In vitro characterization of AR-A000002, a novel 5-hydroxytryptamine1B autoreceptor antagonist

Abstract The in vitro pharmacological properties of AR-A000002 (( R )- N -[5-methyl-8-(4-methylpiperazin-1-yl)-1,2,3,4-tetrahydro-2-naphthyl]-4-morpholinobenzamide), a novel 5-hydroxytryptamine (5-HT) 1B receptor antagonist, were studied. AR-A000002 bound with high affinity to guinea pig cortex and recombinant guinea pig 5-HT 1B receptors ( K i =0.24 and 0.47 nM) and with 10-fold lower affinity to 5-HT 1D receptors. The compound displayed weak or no affinity for 63 other binding sites tested. In [ 35 S]GTPγS assays AR-A000002 showed 50% efficacy and inhibited 5-HT stimulation with 66% and a p A 2 value of 8.9. In slices of guinea pig cortex, AR-A000002 enhanced the outflow of [ 3 H]5-HT upon electrical stimulation. The compound blocked sumatriptan-evoked contraction of rabbit saphenous veins without inducing any contraction itself.

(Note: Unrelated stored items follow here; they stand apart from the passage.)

(** A fresh registration is under its topic and its connection, and nowhere else. *)
Lemma register_subs c s t root ch h t' : subs_of (register c s t root ch h) t' =
  if String.eqb t' t then (drop_sub c s (subs_of h t) ++ [Registration c s t root ch])%list else subs_of h t'.
Proof.
  unfold subs_of, register. cbn. destruct (String.eqb_spec t' t) as [->|]; [by rewrite lookup_insert_eq|by rewrite lookup_insert_ne].
Qed.
Lemma unsubscribed_entry c s h t : has_subscription c s h = false -> (s, t) ∉ entries h c.
Proof.
  intros Hfresh Hin. unfold has_subscription in Hfresh. unfold entries in Hin.
  destruct (connections h !! c) as [l|]; [|by apply elem_of_nil in Hin].
  assert (existsb (fun e => String.eqb (fst e) s) l = true); [|congruence].
  apply existsb_exists. exists (s, t). split; [by apply list_elem_of_In|apply String.eqb_refl].
Qed.
Lemma register_ok c s t root ch h : has_subscription c s h = false -> hub_ok h -> hub_ok (register c s t root ch h).
Proof.
  intros Hfresh [Hu Hn Hk Ht Ha].
  pose proof (fun t' => unsubscribed_entry c s h t' Hfresh) as Hnew. pose proof (register_subs c s t root ch h) as Hsubs.
  assert (Hent : forall c', entries (register c s t root ch h) c' =
    if Pos.eqb c' c then (List.filter (fun e => negb (String.eqb (fst e) s)) (entries h c) ++ [(s, t)])%list else entries h c').
  { intros c'. apply entries_insert. }
  assert (Hfl : forall s' t', (s', t') ∈ List.filter (fun e => negb (String.eqb (fst e) s)) (entries h c) <->
    (s', t') ∈ entries h c /\ s' <> s).
  { intros s' t'. rewrite elem_of_filter_b. cbn. by rewrite negb_true_iff, String.eqb_neq. }
  split.
  - intros c'. rewrite Hent. destruct (Pos.eqb_spec c' c) as [->|]; [|done]. rewrite fmap_app. apply NoDup_app.
    split_and!; [by apply NoDup_filter_map| |by apply NoDup_singleton].
    intros s' ([s2 t2] & -> & [_ Hne]%Hfl)%list_elem_of_fmap. cbn. by rewrite list_elem_of_singleton.
  - intros t'. unfold register. cbn. destruct (decide (t' = t)) as [->|].
    + rewrite lookup_insert_eq. by destruct (drop_sub _ _ _).
    + by rewrite lookup_insert_ne.
  - intros t'. rewrite Hsubs. destruct (String.eqb t' t); [|done]. rewrite map_app. apply NoDup_app.
    split_and!; [by apply NoDup_filter_map| |by apply NoDup_singleton].
    intros k. rewrite keys_drop_sub. cbn. rewrite list_elem_of_singleton. by intros [_ ?].
  - intros t' r. rewrite Hsubs. destruct (String.eqb_spec t' t) as [->|]; [|by apply Ht].
    rewrite elem_of_app, elem_drop_sub, list_elem_of_singleton. intros [[Hr _]| ->]; [by apply Ht|done].
  - intros c' s' t'. rewrite Hent, Hsubs.
    assert (Hnew_keys : (c', s') ∈ map sub_key (drop_sub c s (subs_of h t) ++ [Registration c s t root ch]) <->
      ((c', s') ∈ map sub_key (subs_of h t) /\ (c', s') <> (c, s)) \/ (c', s') = (c, s)).
    { rewrite map_app, elem_of_app, keys_drop_sub. cbn [map]. by rewrite list_elem_of_singleton. }
    assert (Hnew_entries : (s', t') ∈ (List.filter (fun e => negb (String.eqb (fst e) s)) (entries h c) ++ [(s, t)])%list <->
      ((s', t') ∈ entries h c /\ s' <> s) \/ (s', t') = (s, t)).
    { by rewrite elem_of_app, Hfl, list_elem_of_singleton. }
    destruct (Pos.eqb_spec c' c) as [->|Hne]; destruct (String.eqb_spec t' t) as [->|Hnt].
    + rewrite Hnew_entries, Hnew_keys, Ha. destruct (decide (s' = s)) as [->|]; [tauto|].
      split; (intros [[? ?]|?]; [left; split; [done|congruence]|congruence]).
    + rewrite Hnew_entries, Ha. split; [intros [[? _]|[= -> ->]]; done|].
      intros Hk'. left. split; [done|]. intros ->. by apply (Hnew t'), Ha.
    + rewrite Hnew_keys, Ha. split; [intros ?; left; split; [done|congruence]|]. intros [[? _]|[= -> _]]; done.
    + apply Ha.
Qed.

(** What a sequence of removals leaves of a topic. *)
Definition at_topic (m : gmap string (list SubscriptionRegistration)) (t : string) := default [] (m !! t).
Lemma fold_remove c l : forall m,
  let m' := fold_left (fun m e => remove_from_topic c (fst e) (snd e) m) l m in
  ((forall t, m !! t <> Some []) -> forall t, m' !! t <> Some []) /\
  forall t,
    (forall r, r ∈ at_topic m' t <-> r ∈ at_topic m t /\ forall s, (s, t) ∈ l -> sub_key r <> (c, s)) /\
    (NoDup (map sub_key (at_topic m t)) -> NoDup (map sub_key (at_topic m' t))).
Proof.
  induction l as [|[s0 t0] l IH]; intros m; cbn.
  - split; [done|]. intros t. split; [|done]. intros r. split; [|tauto]. intros Hr. split; [done|].
    intros s Hs. by apply elem_of_nil in Hs.
  - destruct (IH (remove_from_topic c s0 t0 m)) as [Hne Ht]. split.
    + intros Hm. apply Hne, remove_from_topic_nonempty, Hm.
    + intros t. destruct (Ht t) as [Hr Hnd].
      assert (Hat : at_topic (remove_from_topic c s0 t0 m) t =
        if String.eqb t t0 then drop_sub c s0 (at_topic m t0) else at_topic m t) by apply remove_from_topic_lookup.
      split.
      * intros r. rewrite Hr, Hat. destruct (String.eqb_spec t t0) as [->|Hnt].
        -- rewrite elem_drop_sub. split.
           ++ intros [[Hin Hk] Hs]. split; [done|]. intros s [[= ->]|Hs']%elem_of_cons; [done|by apply Hs].
           ++ intros [Hin Hs]. split_and!; [done| |]; [apply Hs; by left|]. intros s Hs'. apply Hs. by right.
        -- split; intros [Hin Hs]; (split; [done|]); intros s Hs'.
           ++ apply elem_of_cons in Hs' as [[= -> ->]|Hs']; [done|by apply Hs].
           ++ apply Hs. by right.
      * intros Hm. apply Hnd. rewrite Hat. destruct (String.eqb_spec t t0) as [->|]; [by apply NoDup_filter_map|done].
Qed.

Lemma key_elem (l : list SubscriptionRegistration) k : k ∈ map sub_key l <-> exists r, r ∈ l /\ sub_key r = k.
Proof.
  rewrite list_elem_of_In, in_map_iff. setoid_rewrite <- list_elem_of_In.
  split; intros (r & ? & ?); by exists r.
Qed.

Lemma deregister_connection_subs c h : hub_ok h -> forall t r,
  r ∈ subs_of (deregister_connection c h) t <-> r ∈ subs_of h t /\ conn_id r <> c.
Proof.
  intros [Hu Hn Hk Ht Ha] t r. unfold deregister_connection.
  assert (Hall : r ∈ subs_of h t -> conn_id r = c -> (sub_id r, t) ∈ entries h c).
  { intros Hr <-. apply Ha, key_elem. by exists r. }
  destruct (connections h !! c) as [l|] eqn:Ec.
  - destruct (fold_remove c l (topics h)) as [_ Hf]. destruct (Hf t) as [Hr _]. unfold at_topic in Hr.
    unfold subs_of at 1. cbn. rewrite Hr. fold (subs_of h t). unfold entries in Hall. rewrite Ec in Hall. cbn in Hall.
    split; intros [Hin Hs]; (split; [done|]).
    + intros Hc. apply (Hs (sub_id r)); [by apply Hall|]. unfold sub_key. by rewrite Hc.
    + intros s _ [= ? ?]. done.
  - split; [|by intros [? _]]. intros Hr. split; [done|]. intros Hc. specialize (Hall Hr Hc).
    unfold entries in Hall. rewrite Ec in Hall. by apply elem_of_nil in Hall.
Qed.

Lemma deregister_connection_entries c h c' :
  entries (deregister_connection c h) c' = if Pos.eqb c' c then [] else entries h c'.
Proof.
  unfold deregister_connection, entries. destruct (connections h !! c) eqn:Ec; cbn;
    destruct (Pos.eqb_spec c' c) as [->|Hne].
  - by rewrite lookup_delete_eq.
  - by rewrite lookup_delete_ne.
  - by rewrite Ec.
  - done.
Qed.

Lemma deregister_connection_ok c h : hub_ok h -> hub_ok (deregister_connection c h).
Proof.
  intros Hok. pose proof (deregister_connection_subs c h Hok) as Hs.
  pose proof (deregister_connection_entries c h) as He. destruct Hok as [Hu Hn Hk Ht Ha]. split.
  - intros c'. rewrite He. destruct (Pos.eqb c' c); [constructor|done].
  - intros t. unfold deregister_connection. destruct (connections h !! c) as [l|]; [|done]. cbn.
    by apply (fold_remove c l (topics h)).
  - intros t. unfold deregister_connection. destruct (connections h !! c) as [l|]; [|done]. cbn.
    apply (proj2 (proj2 (fold_remove c l (topics h)) t)), Hk.
  - intros t r Hr. apply Ht. by apply Hs in Hr as [? _].
  - intros c' s t. rewrite He, key_elem. setoid_rewrite Hs.
    destruct (Pos.eqb_spec c' c) as [->|Hne].
    + split; [intros Hx; by apply elem_of_nil in Hx|]. intros (r & [_ Hc] & [= ? ?]). done.
    + rewrite Ha, key_elem. split.
      * intros (r & Hr & Hkey). exists r. split; [|done]. split; [done|]. injection Hkey as <- _. done.
      * intros (r & [Hr _] & Hkey). by exists r.
Qed.

Lemma deregister_all_ok dead : forall h, hub_ok h ->
  hub_ok (fold_left (fun h d => deregister (fst d) (snd d) h) dead h).
Proof. induction dead as [|d dead IH]; intros h Hh; cbn; [done|]. by apply IH, deregister_ok. Qed.

Lemma broadcast_ok t payload h chs : hub_ok h -> hub_ok (snd (fst (broadcast t payload h chs))).
Proof.
  intros Hh. unfold broadcast. destruct (topics h !! t) as [subs|]; [|done].
  destruct (send_all payload subs chs) as [[n dead] chs']. by apply deregister_all_ok.
Qed.

(** ** Delivery *)

(** What subscribers of a channel are sent. *)
Definition events_for (payload : json) (k : positive) (subs : list SubscriptionRegistration) : list ServerMessage :=
  map (event_message payload) (List.filter (fun r => Pos.eqb (tx r) k) subs).
Definition is_closed (chs : channels) (k : positive) : bool :=
  match chs !! k with Some ch => negb (rx_open ch) | None => true end.
Definition room (ch : chan) : nat := capacity ch - length (queue ch).
Definition deliver (l : list ServerMessage) (ch : chan) : chan :=
  if rx_open ch then Chan (queue ch ++ take (room ch) l) (capacity ch) true else ch.

Lemma try_send_spec m ch : try_send m ch =
  if negb (rx_open ch) then Err SendClosed
  else match room ch with O => Err SendFull | S _ => Ok (Chan (queue ch ++ [m])%list (capacity ch) true) end.
Proof.
  unfold try_send, room. destruct (rx_open ch); cbn; [|done].
  destruct (capacity ch) as [|n]; [done|].
  destruct (Nat.leb_spec (length (queue ch)) n); destruct (S n - length (queue ch))%nat eqn:E; try done; lia.
Qed.

Lemma deliver_cons m l ch : rx_open ch = true ->
  deliver (m :: l) ch =
  match room ch with O => deliver l ch | S _ => deliver l (Chan (queue ch ++ [m])%list (capacity ch) true) end.
Proof.
  intros Ho. unfold deliver. rewrite Ho. destruct (room ch) as [|n] eqn:E; cbn [rx_open].
  - by rewrite !take_0.
  - f_equal. unfold room in *. cbn. rewrite length_app. cbn [length].
    replace (capacity ch - (length (queue ch) + 1))%nat with n by lia. by rewrite <- app_assoc.
Qed.

Lemma send_all_spec payload subs : forall chs n dead chs',
  send_all payload subs chs = (n, dead, chs') ->
  (forall k, chs' !! k = deliver (events_for payload k subs) <$> chs !! k) /\
  dead = map sub_key (List.filter (fun r => is_closed chs (tx r)) subs).
Proof.
  induction subs as [|r subs IH]; intros chs n dead chs'; cbn [send_all].
  - intros [= <- <- <-]. split; [|done]. intros k. destruct (chs !! k) as [ch|]; [|done]. cbn.
    unfold deliver. destruct ch as [q c []]; [|done]. cbn. by rewrite take_nil, app_nil_r.
  - destruct (chs !! tx r) as [ch|] eqn:Ech; [rewrite try_send_spec|].
    + destruct (rx_open ch) eqn:Eo; cbn [negb].
      * destruct (room ch) as [|m] eqn:Er.
        -- intros Hs. destruct (IH _ _ _ _ Hs) as [Hk ->]. split.
           ++ intros k. rewrite Hk. unfold events_for. cbn. destruct (Pos.eqb_spec (tx r) k) as [<-|]; [|done].
              rewrite Ech. cbn. f_equal. rewrite deliver_cons, Er by done. done.
           ++ cbn. unfold is_closed at 2. by rewrite Ech, Eo.
        -- destruct (send_all _ _ _) as [[n1 d1] c1] eqn:Hs. intros [= <- <- <-].
           destruct (IH _ _ _ _ Hs) as [Hk ->]. split.
           ++ intros k. rewrite Hk. unfold events_for. cbn. destruct (Pos.eqb_spec (tx r) k) as [<-|Hne].
              ** rewrite lookup_insert_eq, Ech. cbn. f_equal. rewrite deliver_cons, Er by done. done.
              ** by rewrite lookup_insert_ne.
           ++ cbn. unfold is_closed at 2. rewrite Ech, Eo. cbn. f_equal. apply List.filter_ext. intros r'.
              unfold is_closed. destruct (decide (tx r' = tx r)) as [->|].
              ** by rewrite lookup_insert_eq, Ech, Eo.
              ** by rewrite lookup_insert_ne.
      * destruct (send_all _ _ _) as [[n1 d1] c1] eqn:Hs. intros [= <- <- <-].
        destruct (IH _ _ _ _ Hs) as [Hk ->]. split.
        -- intros k. rewrite Hk. unfold events_for. cbn. destruct (Pos.eqb_spec (tx r) k) as [<-|]; [|done].
           rewrite Ech. cbn. unfold deliver. by rewrite Eo.
        -- cbn. unfold is_closed at 2. by rewrite Ech, Eo.
    + destruct (send_all _ _ _) as [[n1 d1] c1] eqn:Hs. intros [= <- <- <-].
      destruct (IH _ _ _ _ Hs) as [Hk ->]. split.
      * intros k. rewrite Hk. unfold events_for. cbn. destruct (Pos.eqb_spec (tx r) k) as [<-|]; [|done]. by rewrite Ech.
      * cbn. unfold is_closed at 2. by rewrite Ech.
Qed.

Lemma deregister_subs c s h : hub_ok h -> forall t r,
  r ∈ subs_of (deregister c s h) t <-> r ∈ subs_of h t /\ sub_key r <> (c, s).
Proof.
  intros [Hu Hn Hk Ht Ha] t r.
  assert (Hent : r ∈ subs_of h t -> sub_key r = (c, s) -> (s, t) ∈ entries h c).
  { intros Hr Hkey. apply Ha, key_elem. by exists r. }
  unfold deregister. unfold entries in Hent. pose proof (Hu c) as Huc. unfold entries in Huc.
  destruct (connections h !! c) as [l|] eqn:Ec; cbn in Hent, Huc.
  2: { split; [|by intros [? _]]. intros Hr. split; [done|]. intros Hkey.
       specialize (Hent Hr Hkey). by apply elem_of_nil in Hent. }
  destruct (take_entry s l) as [[t0 l']|] eqn:Et.
  - destruct (take_entry_Some _ _ _ _ Et Huc) as (Hin & _).
    unfold subs_of at 1. cbn. rewrite remove_from_topic_lookup. fold (subs_of h t0) (subs_of h t).
    destruct (String.eqb_spec t t0) as [->|Hne]; [apply elem_drop_sub|].
    split; [|by intros [? _]]. intros Hr. split; [done|]. intros Hkey. apply Hne.
    by apply (unique_name l s); [|apply Hent|].
  - split; [|by intros [? _]]. intros Hr. split; [done|]. intros Hkey.
    by destruct (take_entry_None s l t Et); apply Hent.
Qed.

Thus, in these two systems AR-A000002 behaved as a 5-HT 1B receptor antagonist. It is concluded that AR-A000002 is a selective high affinity 5HT 1B receptor ligand that shows partial agonist activity in recombinant systems. In native tissues AR-A000002 behaves as a 5-HT 1B receptor antagonist.